Warung Sayur Tradisional Meniru Konsep Pasar Swalayan
Pada saat berada di Klaten, Jawa Tengah (24/6/25), saya diajak adik perempuan berbelanja di warung sayur. Pengunjung atau pembeli warung tersebut cukup ramai. Lokasi warung berada di pinggir jalan desa.
Berbagai sayur kebutuhan sehari-hari tersedia dan ditata cukup menarik. Pengunjung yang datang dapat melihat-lihat aneka sayur dan kebutuhan dapur yang dijual dengan leluasa.
Para pembeli dengan leluasa mengambil sayur yang dibutuhkan kemudian membawa ke penjaga warung untuk dihitung nominalnya. Ada beberapa penjaga warung berada di sana.
Saya merasa kagum dengan konsep pemilik warung yang sudah meniru model supermarket atau pasar swalayan di kota. Dengan konsep swalayan, para pembeli lebih mudah untuk memilih sayur yang diinginkan.
Dalam warung itu ternyata bukan hanya sayur-mayur dan bumbu dapur yang dijual. Aneka jajanan pasar atau kue tradisional juga dijajakan. Hal inilah yang membuat daya tarik para pembeli.
Pemilik Warung Tradisional Perlu Berinovasi
Di desa-desa sudah banyak terlihat warung berkonsep modern. Para pemilik warung yang sudah pernah berkunjung ke supermarket di kota tentu akan banyak belajar. Mengapa masyarakat lebih suka berbelanja di supermarket, padahal harga lebih mahal?
Pedagang sayur yang mau berinovasi pasti akan berusaha menarik pembeli dengan berbagai cara. Dengan meniru konsep supermarket, para pembeli akan tertarik. Apalagi harga barang di desa bisa lebih terjangkau.
Dengan konsep swalayan dan aneka kebutuhan dapur yang tersedia, para pembeli akan tertarik untuk datang.
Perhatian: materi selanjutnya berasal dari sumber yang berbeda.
(** * ksensetech: risk classification, pagination and retry

    A shallow embedding of the three scripts of the repository

      - [src/index.js]          (module [Index]):   paginated retrieval with
        plain [fetch], the three signal scorers and the classification loop;
      - [src/unnamed/part_000]  (module [Part000]): the single-page script,
        with its own score constants and its own fever test;
      - [src/unnamed/part_001]  (module [Part001]): [index.js] plus
        [fetchWithRetry].

    The helpers [isInvalid], [parseBP] and [tempScore] have the same text in
    the three files and are embedded once.

    Numbers.  A JavaScript number is embedded as [number]: NaN, the two
    infinities, or a finite value carried as an exact rational.  Rounding to
    binary64 and overflow to Infinity are not modelled: [StringToNumber]
    reads "129.00000000000000001" as a rational above 129 and "1e400" as a
    finite one.  Every constant of the source (99.5, 99.6, 100.9, 120, ...)
    is the decimal the source writes.  Scores, counters, [retries] and
    [attempt] are integers and are carried in [Z].

    Strings.  A string is a [string] of code units below 256.

    The outside.  The network is a script, a list holding how each
    successive call of [fetch] settles; a function that needs an answer the
    script does not hold is left awaiting it.  What a script writes to the
    console, and the requests and sleeps it performs, are returned as a
    list of events; for part_001 the requests, sleeps and "Retrying"
    warnings of [fetchWithRetry] are kept in a trace of their own, page by
    page.  The prompt for the API key and the commented-out submission of
    the payload in [index.js] and part_001 are not embedded; the submission
    of part_000 is. *)

From Stdlib Require Import ZArith QArith Qpower Qround String Ascii List Bool.
From Stdlib Require Import Lia Lqa.
Import ListNotations.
MUngkin pada awalnya hanya melihat-lihat, lama-lama akan tertarik untuk membeli. Apalagi harga barang yang ramah di kantong!
Pembeli Adalah Raja
Dengan menganut prinsip bahwa para pembeli adalah "raja", pemilik warung harus berusaha melayani "Sang Raja" dengan sebaik mungkin. Segala masukan, komentar, dan kritik dari pembeli harus diperhatikan.
Pelayanan yang ramah, santun, dan cekatan harus menjadi priorotas. Untuk membuat para pembeli senang, perlu sering diajak mengobrol agar mereka merasa dihargai.
Berbeda dengan swalayan di kota, para pembeli jarang mendapatkan keaempatan untuk mengobrol dengan pemilik atau penjaga swalayan.
Di desa kondisinya berbeda. Umumnya para pembeli sudah kenal baik dengan para penjaga warung dan pemiliknya sehingga komunikasi bisa lebih cair.